Making the Grade – Ken Wardrop
Feature Films –
2017 Making the Grade (Documentary)
2015 Mom and Me (Documentary)
2009 His & Hers (Documentary)
Director Ken Wardrop already has quite a back catalogue of quirky and gentle documentaries. For those that haven’t checked out the early short films they show his promise. The film ‘Undressing my Mother’ is quite remarkable. Made in 2004 while Wardrop was still in college it features his mother talking about her body and inadvertently her life. You can find an interview about the film here.
Some of the other short films are available online such as the story of a rubbish farm animal; Useless Dog (2005). There’s a tale of late life circumcision with Ouch, an unusual tale of kissing with Scoring among many others. There is even a non documentary hidden amongst the bunch with Tongue Tied. Herd was made in 2008 directly before His & Hers. It’s the story of a young deer with an identity crisis. Return to Roscoff from 2010 is about a woman dealing with brain injury.

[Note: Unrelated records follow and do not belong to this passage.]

(** What the crawl loop maintains about visits. *)
Record visits_ok (c : SEOCrawler) : Prop := {
  vis_fetched : forall u, u ∈ visited c <-> u ∈ fetched (trace c);
  vis_nodup : NoDup (fetched (trace c));
  vis_results : map url (results c) `sublist_of` fetched (trace c);
  vis_requeue : no_requeue ∅ (trace c);
  vis_depth : gets_within (max_depth (config c)) (trace c)
}.

(** A crawler that has made no request and recorded nothing yet. *)
Record fresh (c : SEOCrawler) : Prop := {
  fresh_results : results c = [];
  fresh_errors : errors c = [];
  fresh_visited : visited c = ∅;
  fresh_trace : Forall (fun e => exists u d, e = EvPut u d) (trace c)
}.

(** Every entry of a queue is a seed (depth 0) or no deeper than
    [bound]. *)
Definition queue_within (bound : Z) (q : list (string * Z)) : Prop :=
  Forall (fun e => e.2 = 0%Z \/ (e.2 <= bound)%Z) q.

(** Every error either is among the results or records a request that
    raised. *)

(** Every error either is among the results or records a request that
    raised. *)
Definition errors_ok (c : SEOCrawler) : Prop :=
  forall p, p ∈ errors c ->
    p ∈ results c \/ exists u msg, p = error_result u msg.

(** The exception an outcome carries, if any. *)
Definition raised (r : outcome) : option exn :=
  match r with
  | Next _ => None
  | Abort e _ => Some e
  end.
Lemma predict_same_writes (self : DecisionTree) (nd nd' t t' : node) :
  same_writes self nd nd' (Ok t) (Ok t') ->
  forall x, _predict_node self x t' = _predict_node self x t.
Proof.
  intros [[c [-> ->]]|[b [m [m' [l [r [Hm [Hm' [-> ->]]]]]]]]] x.
  - reflexivity.
  - destruct (set_nonterminal_cases self b)
      as [[e He]|[[t [Hft Ht]]|[cs [Hft Hc]]]].
    + rewrite He in Hm. discriminate.
    + rewrite Ht in Hm, Hm'. injection Hm as <-. injection Hm' as <-.
      rewrite !predict_node_unfold. simpl. rewrite Hft. reflexivity.
    + rewrite Hc in Hm, Hm'. injection Hm as <-. injection Hm' as <-.
      rewrite !predict_node_unfold. simpl. rewrite Hft. reflexivity.
Qed.

Lemma refit_same_writes (self : DecisionTree) (nd t t' : node) :
  same_writes self nd t (Ok t) (Ok t') -> t' = t.
Proof.
  intros [[c [E ->]]|[b [m [m' [l [r [Hm [Hm' [E ->]]]]]]]]].
  - rewrite E. reflexivity.
  - destruct (set_nonterminal_cases self b)
      as [[e He]|[[thr [_ Ht]]|[cs [_ Hc]]]].
    + rewrite He in Hm. discriminate.
    + rewrite Ht in Hm, Hm'. injection Hm as <-. injection Hm' as <-.
      rewrite E. reflexivity.
    + rewrite Hc in Hm, Hm'. injection Hm as <-. injection Hm' as <-.
      rewrite E. reflexivity.
Qed.

(** C9.  A second run of [fit] on the same input, on the object that the
    first run has fitted, leaves the tree as it is; a run on an object in
    any other state builds a tree that predicts the same labels on every
    query matrix. *)
Theorem fit_twice_same (self : DecisionTree) (X : matrix) (y : list Z)
    (tree t1 : node) :
  fit self X y tree = Ok t1 ->
  fit self X y t1 = Ok t1 /\
  forall tree', exists t2,
      fit self X y tree' = Ok t2 /\
      forall Xq, predict self Xq t2 = predict self Xq t1.
Proof.
  intros H. unfold fit in *.
  assert (Hany : forall tree', exists t2,
             _fit_node (S (length y)) self X y tree' 0 = Ok t2 /\
             same_writes self tree tree' (Ok t1) (Ok t2)).
  { intros tree'.
    pose proof (fit_node_same_writes (S (length y)) self X y 0 tree tree')
      as Hs.
    rewrite H in Hs.
    destruct (_fit_node (S (length y)) self X y tree' 0) as [t2| |];
      try contradiction.
    now exists t2. }
  split.
  - destruct (Hany t1) as [t2 [H2 Hs]]. rewrite H2. f_equal.
    now apply (refit_same_writes self tree).
  - intros tree'. destruct (Hany tree') as [t2 [H2 Hs]].
    exists t2. split; [exact H2|].
    intros Xq. unfold predict.
    pose proof (predict_same_writes self tree tree' t1 t2 Hs) as Hp.
    induction Xq as [|x Xq IH]; simpl; [reflexivity|].
    now rewrite Hp, IH.
Qed.
(* ===== verification/_CoqProject ===== *)
-Q . S2P
Prelude.v
Go.v
Calendar.v
GoTime.v
GoFloat.v
FloatLaws.v
Model.v
RecurrenceCalc.v
Bolt.v
Json.v
Storage.v
Command.v
Dispatch.v
StateMachine.v
RaftNode.v
Spec.v
Lifecycle.v
Invariants.v
Refinement.v
RefinementScan.v
RefinementTx.v
CommandRefinement.v
Pages.v
Replica.v
Robust.v
Attempts.v
Sample.v
Safety.v
RecurrenceSpec.v
MonthlySpec.v
Recurrences.v
Intervals.v
IdempotencyKey.v
Headers.v
Backoff.v
Restart.v
Sha256.v
Prog.v
Worker.v
WorkerSafe.v
Cluster.v
Quiet.v
Recovery.v
Firing.v
Retrying.v
Takeover.v
Progress.v
Scheduling.v
Supervisor.v
GoStrings.v
Config.v
RateLimit.v
Replies.v
Api.v
Access.v
ApiNode.v
Isolation.v
Effects.v
Credentials.v
Node.v
Main.v
Findings.v
(* ===== verification/GoTime.v ===== *)
(** * GoTime: package time, as far as the scheduler uses it

    Instants, zones, wall-clock fields, [time.Date] with Go's zone lookup,
    [AddDate], [Sub], comparisons and the RFC 3339 format.  Years and seconds
    are unbounded here: every time the program handles has gone through JSON,
    which only carries the years 0 to 9999. *)

From Stdlib Require Import Ascii.
From S2P Require Import Prelude Go Calendar.
Open Scope Z_scope.

(** ** Instants

    A [time.Time] as the code can observe it: nanoseconds since the Unix epoch
    and the offset (in seconds east of UTC) its zone has at that instant.  A
    monotonic reading never gets here: all stored times come out of JSON. *)
Record Time := mkTime { t_ns : Z; t_off : Z }.

#[global] Instance Time_eq_dec : EqDecision Time.
Proof. solve_decision. Defined.

Definition unix_epoch_days : Z := 719162.
Definition day_secs : Z := 86400.
Definition day_ns : Z := day_secs * second_ns.

Definition Unix (t : Time) : Z := t_ns t / second_ns.
Definition Nanosecond (t : Time) : Z := t_ns t mod second_ns.

(** [t.Before(u)], [t.After(u)] and [t.Equal(u)] compare instants. *)
Definition Before (t u : Time) : bool := t_ns t <? t_ns u.
Definition After (t u : Time) : bool := t_ns u <? t_ns t.
Definition Equal (t u : Time) : bool := t_ns t =? t_ns u.

(** The zero time, January 1 of year 1, UTC. *)
Definition zeroTime : Time := mkTime (- unix_epoch_days * day_ns) 0.
Definition IsZero (t : Time) : bool := t_ns t =? t_ns zeroTime.

(** [t.UTC()] *)
Definition UTC (t : Time) : Time := mkTime (t_ns t) 0.

(** [t.Add(d)] for a duration of [d] nanoseconds. *)
Definition Add (t : Time) (d : Z) : Time := mkTime (t_ns t + d) (t_off t).

(** [t.Sub(u)] saturates at the ends of [Duration]. *)
Definition Sub (t u : Time) : Z := Z.max minInt64 (Z.min maxInt64 (t_ns t - t_ns u)).

(** ** Wall-clock fields *)

Definition local_secs (t : Time) : Z := Unix t + t_off t.
Definition local_days (t : Time) : Z := local_secs t / day_secs + unix_epoch_days.

Definition Year (t : Time) : Z := let '(y, _, _) := civil_of_days (local_days t) in y.
Definition Month (t : Time) : Z := let '(_, m, _) := civil_of_days (local_days t) in m.
Definition Day (t : Time) : Z := let '(_, _, d) := civil_of_days (local_days t) in d.
Definition Hour (t : Time) : Z := local_secs t mod day_secs / 3600.
Definition Minute (t : Time) : Z := local_secs t mod 3600 / 60.
Definition Second (t : Time) : Z := local_secs t mod 60.
Definition Weekday (t : Time) : Z := weekday_of_days (local_days t).

(** ** Zones

    [loc.lookup(sec)] answers with the offset in force at a Unix time and the
    interval over which it is in force. *)
Record zone_span := mkSpan { zs_offset : Z; zs_start : Z; zs_end : Z }.
Record Location := mkLocation { lookup_zone : Z → zone_span }.

Definition loc_UTC : Location := mkLocation (λ _, mkSpan 0 minInt64 maxInt64).

(** A location with one offset for all time, as [time.FixedZone] makes. *)
Definition FixedZone (off : Z) : Location := mkLocation (λ _, mkSpan off minInt64 maxInt64).

(** A location given by its transitions, in order: from the Unix time of each
    one on, the offset is the one beside it. *)
Fixpoint span_at (start off : Z) (tx : list (Z * Z)) (sec : Z) : zone_span :=
  match tx with
  | [] => mkSpan off start maxInt64
  | (when_, off') :: tx' =>
      if sec <? when_ then mkSpan off start when_ else span_at when_ off' tx' sec
  end.

Definition loc_of_transitions (off : Z) (tx : list (Z * Z)) : Location :=
  mkLocation (span_at minInt64 off tx).

(** [t.In(loc)] *)
Definition In_loc (t : Time) (loc : Location) : Time :=
  mkTime (t_ns t) (zs_offset (lookup_zone loc (Unix t))).

(** [time.Date(year, month, day, hour, min, sec, nsec, loc)]: the fields are
    read as UTC first, the offset found there is tried, and when it does not
    hold at the adjusted time the offset of the adjusted time is used. *)
Definition zone_adjust (loc : Location) (unix : Z) : Z :=
  let sp := lookup_zone loc unix in
  if zs_offset sp =? 0 then unix else
  let utc := unix - zs_offset sp in
  if (utc <? zs_start sp) || (zs_end sp <=? utc)
  then unix - zs_offset (lookup_zone loc utc)
  else utc.

Definition Date (year month day hour min sec nsec : Z) (loc : Location) : Time :=
  let naive := (date_days year month day - unix_epoch_days) * day_secs
               + hour * 3600 + min * 60 + sec in
  let unix := zone_adjust loc naive in
  mkTime (unix * second_ns + nsec) (zs_offset (lookup_zone loc unix)).

(** [t.AddDate(years, months, days)] for a [t] whose location is [loc]. *)
Definition AddDate (loc : Location) (t : Time) (years months days : Z) : Time :=
  Date (Year t + years) (Month t + months) (Day t + days)
       (Hour t) (Minute t) (Second t) (Nanosecond t) loc.

(** [time.LoadLocation(name)] over the embedded time-zone database: the names
    "" and "UTC" need no database, and path-like names are refused. *)
Fixpoint has_dot_dot (s : string) : bool :=
  match s with
  | String "."%char (String "."%char _) => true
  | String _ s' => has_dot_dot s'
  | EmptyString => false
  end.

Definition bad_zone_name (name : string) : bool :=
  has_dot_dot name || String.prefix "/" name || String.prefix "\" name.

Definition LoadLocation (tzdb : string → option Location) (name : string) : result Location :=
  if bool_decide (name = "" ∨ name = "UTC") then Ok loc_UTC else
  if bad_zone_name name then Err (EText "time: invalid location name") else
  match tzdb name with
  | Some loc => Ok loc
  | None => Err (EText ("unknown time zone " +:+ name))
  end.

(** ** RFC 3339 with nanoseconds *)

Definition digit (z : Z) : Ascii.ascii := Ascii.ascii_of_nat (48 + Z.to_nat (z mod 10)).

(** The last [n] decimal digits of [z], most significant first. *)
Fixpoint digits (n : nat) (z : Z) : string :=
  match n with
  | O => ""
  | S n' => digits n' (z / 10) +:+ String (digit z) ""
  end.

(** [appendInt(b, x, width)] *)
Definition appendInt (x : Z) (width : nat) : string :=
  let n := Z.abs x in
  let k := Nat.max width (Z.to_nat (Z.log2 n) + 1) in
  let fix trim (k : nat) (s : string) : string :=
    match k, s with
    | S k', String "0"%char s' => trim k' s'
    | _, _ => s
    end in
  (if x <? 0 then "-" else "") +:+ trim (k - width)%nat (digits k n).

Fixpoint trim_zeros (s : string) : string :=
  match s with
  | EmptyString => ""
  | String c s' =>
      match trim_zeros s' with
      | EmptyString => if Ascii.eqb c "0"%char then "" else String c ""
      | r => String c r
      end
  end.

Definition fraction (nsec : Z) : string :=
  if nsec =? 0 then "" else "." +:+ trim_zeros (digits 9 nsec).

Definition zone_suffix (off : Z) : string :=
  if off =? 0 then "Z" else
  let zone := Z.quot off 60 in
  (if zone <? 0 then "-" else "+") +:+ appendInt (Z.abs zone / 60) 2 +:+ ":"
  +:+ appendInt (Z.abs zone mod 60) 2.

(** [t.Format(time.RFC3339Nano)] *)
Definition FormatRFC3339Nano (t : Time) : string :=
  appendInt (Year t) 4 +:+ "-" +:+ appendInt (Month t) 2 +:+ "-" +:+ appendInt (Day t) 2
  +:+ "T" +:+ appendInt (Hour t) 2 +:+ ":" +:+ appendInt (Minute t) 2 +:+ ":"
  +:+ appendInt (Second t) 2 +:+ fraction (Nanosecond t) +:+ zone_suffix (t_off t).

(** A convenient way to write an instant: a UTC date and time of day. *)
Definition utc_date (y m d h mi s : Z) : Time := Date y m d h mi s 0 loc_UTC.

Example format_utc :
  FormatRFC3339Nano (utc_date 2024 2 29 9 5 7) = "2024-02-29T09:05:07Z".
Proof. reflexivity. Qed.

Example format_offset :
  FormatRFC3339Nano (mkTime (t_ns (utc_date 1999 12 31 23 59 59) + 120000000) (- 12600))
  = "1999-12-31T20:29:59.12-03:30".
Proof. reflexivity. Qed.

Example format_big_year : appendInt 12024 4 = "12024" ∧ appendInt (-5) 4 = "-0005".
Proof. split; reflexivity. Qed.

(** ** Facts about wall clocks *)

Lemma unix_ns (t : Time) : t_ns t = Unix t * second_ns + Nanosecond t.
Proof. unfold Unix, Nanosecond, second_ns. pose proof (Z.div_mod (t_ns t) 1000000000). lia. Qed.

Lemma nanosecond_range (t : Time) : 0 ≤ Nanosecond t < second_ns.
Proof. apply Z.mod_pos_bound. done. Qed.

(** The hour, minute and second are the base-60 digits of the time of day. *)
Lemma clock_secs (t : Time) :
  Hour t * 3600 + Minute t * 60 + Second t = local_secs t mod day_secs.
Proof.
  unfold Hour, Minute, Second, day_secs. generalize (local_secs t) as z. intros z.
  Z.div_mod_to_equations. lia.
Qed.

Lemma civil_local (t : Time) : civil_of_days (local_days t) = (Year t, Month t, Day t).
Proof. unfold Year, Month, Day. by destruct (civil_of_days (local_days t)) as [[??]?]. Qed.

Lemma valid_civil_local (t : Time) : valid_civil (Year t) (Month t) (Day t).
Proof. eapply civil_of_days_valid, civil_local. Qed.

(** Reading a time's date and putting it back gives its day. *)
Lemma date_days_local (t : Time) (k : Z) :
  date_days (Year t) (Month t) (Day t + k) = local_days t + k.
Proof.
  pose proof (civil_of_days_valid _ _ _ _ (civil_local t)) as [[Hm _] Hd].
  rewrite date_days_add, date_days_civil by done. lia.
Qed.

Lemma local_secs_split (t : Time) :
  local_secs t = (local_days t - unix_epoch_days) * day_secs + local_secs t mod day_secs.
Proof.
  unfold local_days, day_secs. pose proof (Z.div_mod (local_secs t) 86400). lia.
Qed.

Lemma time_of_day_range (t : Time) : 0 ≤ local_secs t mod day_secs < day_secs.
Proof. apply Z.mod_pos_bound. done. Qed.

Lemma unix_mk (u n o : Z) : 0 ≤ n < second_ns → Unix (mkTime (u * second_ns + n) o) = u.
Proof.
  intros Hn. unfold Unix; simpl. rewrite Z.div_add_l by done. rewrite Z.div_small; lia.
Qed.

Lemma nanosecond_mk (u n o : Z) : 0 ≤ n < second_ns → Nanosecond (mkTime (u * second_ns + n) o) = n.
Proof.
  intros Hn. unfold Nanosecond; simpl. rewrite Z.add_comm, Z.mod_add by done.
  by apply Z.mod_small.
Qed.

(** Times with no fraction of a second. *)
Definition whole_second (t : Time) : Prop := Nanosecond t = 0.

(** ** Locations with a single offset *)

Section fixed.
Context (off : Z).

Lemma zone_adjust_fixed (u : Z) :
  minInt64 ≤ u - off < maxInt64 → zone_adjust (FixedZone off) u = u - off.
Proof.
  intros H. unfold zone_adjust; simpl. destruct (Z.eqb_spec off 0) as [->|]; [lia|].
  destruct (Z.ltb_spec (u - off) minInt64); [lia|].
  destruct (Z.leb_spec maxInt64 (u - off)); [lia|]. done.
Qed.
End fixed.

Lemma zone_adjust_UTC (u : Z) : zone_adjust loc_UTC u = u.
Proof. reflexivity. Qed.
Lemma loc_record m l : shr_m (shr_record_of_loc m l) = m
  ∧ loc_of_shr_record (shr_record_of_loc m l) = l.
Proof. by destruct l as [|[]]. Qed.

Lemma shr_1_at M w mrs : 0 < w → rec_at M w mrs → rec_at M (2 * w) (shr_1 mrs).
Proof.
  intros Hw [Hm Hl]. destruct mrs as [m r s]. simpl in Hm, Hl.
  assert (∃ h (b : bool), m = 2 * h + Z.b2z b ∧ 0 ≤ h
    ∧ shr_1 {| shr_m := m; shr_r := r; shr_s := s |}
        = {| shr_m := h; shr_r := b; shr_s := r || s |}) as (h & b & -> & Hh & ->).
  { destruct m as [|[p|p|]|]; [exists 0, false|exists (Zpos p), true|exists (Zpos p), false
      |exists 0, true|lia]; (split; [simpl; lia|split; [lia|done]]). }
  split; [done|]. simpl. revert Hl.
  destruct r, s, b; unfold loc_at; cbn [loc_of_shr_record orb Z.b2z]; intros Hl; try lia.
  all: rewrite ?Z.compare_lt_iff, ?Z.compare_gt_iff, ?Z.compare_eq_iff in *.
  all: replace (h * (2 * w)) with (2 * (h * w)) by lia.
  all: replace ((h + 1) * (2 * w)) with (2 * (h * w) + 2 * w) by lia.
  all: rewrite ?Z.mul_add_distr_r, <- ?Z.mul_assoc, ?Z.mul_1_l in Hl.
  all: lia.
Qed.

Lemma shr_n_at (p : positive) M w mrs : 0 < w → rec_at M w mrs →
  rec_at M (w * 2 ^ Zpos p) (SpecFloat.iter_pos shr_1 p mrs).
Proof.
  revert w mrs. induction p as [p IH|p IH|]; intros w mrs Hw Hat; cbn [SpecFloat.iter_pos].
  - replace (Zpos p~1) with (1 + Zpos p + Zpos p) by lia.
    rewrite !Z.pow_add_r, !Z.mul_assoc by lia. apply IH; [lia|]. apply IH; [lia|].
    rewrite Z.mul_comm. by apply shr_1_at.
  - replace (Zpos p~0) with (Zpos p + Zpos p) by lia.
    rewrite Z.pow_add_r, Z.mul_assoc by lia. apply IH; [lia|]. by apply IH.
  - rewrite Z.mul_comm. by apply shr_1_at.
Qed.

Lemma round_near M w m l : 0 < w → loc_at M w m l →
  2 * Z.abs (round_nearest_even m l * w - M) ≤ w ∧ m ≤ round_nearest_even m l ≤ m + 1.
Proof.
  intros Hw Hl. destruct l as [|[]]; simpl in *; try lia;
    destruct Hl as [Hr Hc]; rewrite ?Z.compare_lt_iff, ?Z.compare_gt_iff, ?Z.compare_eq_iff in Hc;
    try destruct (Z.even m); lia.
Qed.

(** ** Rounding is to a nearest float *)

Lemma fexp_normal d : -1074 ≤ d - 53 → fexp 53 1024 d = d - 53.
Proof. intros H. unfold fexp, emin. lia. Qed.

(** Shifting the mantissa down to 53 bits. *)
Lemma shr_fexp_at M w mx e l : 0 < w → 0 < mx → loc_at M w mx l →
  let n := Z.log2 mx - 52 in
  0 ≤ n → -1074 ≤ e + n →
  ∃ mrs, shr_fexp 53 1024 mx e l = (mrs, e + n) ∧ rec_at M (w * 2 ^ n) mrs.
Proof.
  intros Hw Hm Hl n Hn He. destruct (loc_record mx l) as [Hr1 Hr2].
  assert (Hat : rec_at M w (shr_record_of_loc mx l)) by (split; [lia|]; by rewrite Hr1, Hr2).
  unfold shr_fexp. rewrite Zdigits2_log2, fexp_normal by lia.
  replace (Z.log2 mx + 1 + e - 53 - e) with n by lia.
  destruct n as [|p|p] eqn:Hp; [|by eexists; split; [done|apply shr_n_at]|lia].
  eexists. simpl. rewrite Z.add_0_r, Z.mul_1_r. done.
Qed.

After the series of shorts, his break through release was the 2009 ‘His & Hers’ which featured a series of interviews with women talking about the men in their lives. The women did not know what the subject matter of the documentary was, so it was pieced together from the unselfconscious moments where they mentioned their husbands, sons or partners. For its small budget it was a success and allowed him to make Mom and Me in 2015, which was a similar style of film in which men talked about their mothers in Oklahoma in the USA.
Making the Grade is his new release and has moved away from the familial relationship theme to something quite similar, the relationship between a piano teacher and their students. The most impressive thing about the film are the characters the film makers have found. In his recent interview with Nadine O’Regan after the premiere of the film, Wardrop talked about the search for the teachers and students. To help with the task, they contacted the Royal Academy of Music in Dublin along with simply googling terms such as ‘Piano Teacher Carlow’. One of the aims of the film was to get a wide geographical spread of people around Ireland, so that there would be a variety of accents and lifestyles, with students and teachers from all over the country.
“Firstly I gave myself the rule that I must engage with the character. You just like to be around these people.” said Ken Wardrop in the Irish Times. “…I am looking for humanity, but I am also looking for the everyday. I am not looking for big stakes. I want universal moments. I have a narrative thread. They have this task. Films like Spellbound tend to be about geniuses. There’s chaos. There’s something big at the end. This was better for me because there was no great risk. There’s no danger of them failing badly.”
Strangely, Wardrop has never taken a piano lessons himself! He was an outsider to the experience and this allowed him to see things that others would have missed or viewed as banal. The documentary moves through the 8 grades, starting with the beginners and ending with those attempting the highest grade possible. Along the way we get to meet hopeless beginners, child prodigies and many worlds in between. Some of the most interesting characters are the older people who are learning for their own reasons, like one woman who is dealing with a trauma in her life through music. There are many qualities that Wardrop manages to capture with his films, but the main thing is a warmth for the people involved. You leave the cinema feeling you know the various characters you have ‘met’ which is one of the biggest compliments you can give a documentary. It is a humorous and compassionate portrait of those who love music for a variety of reasons.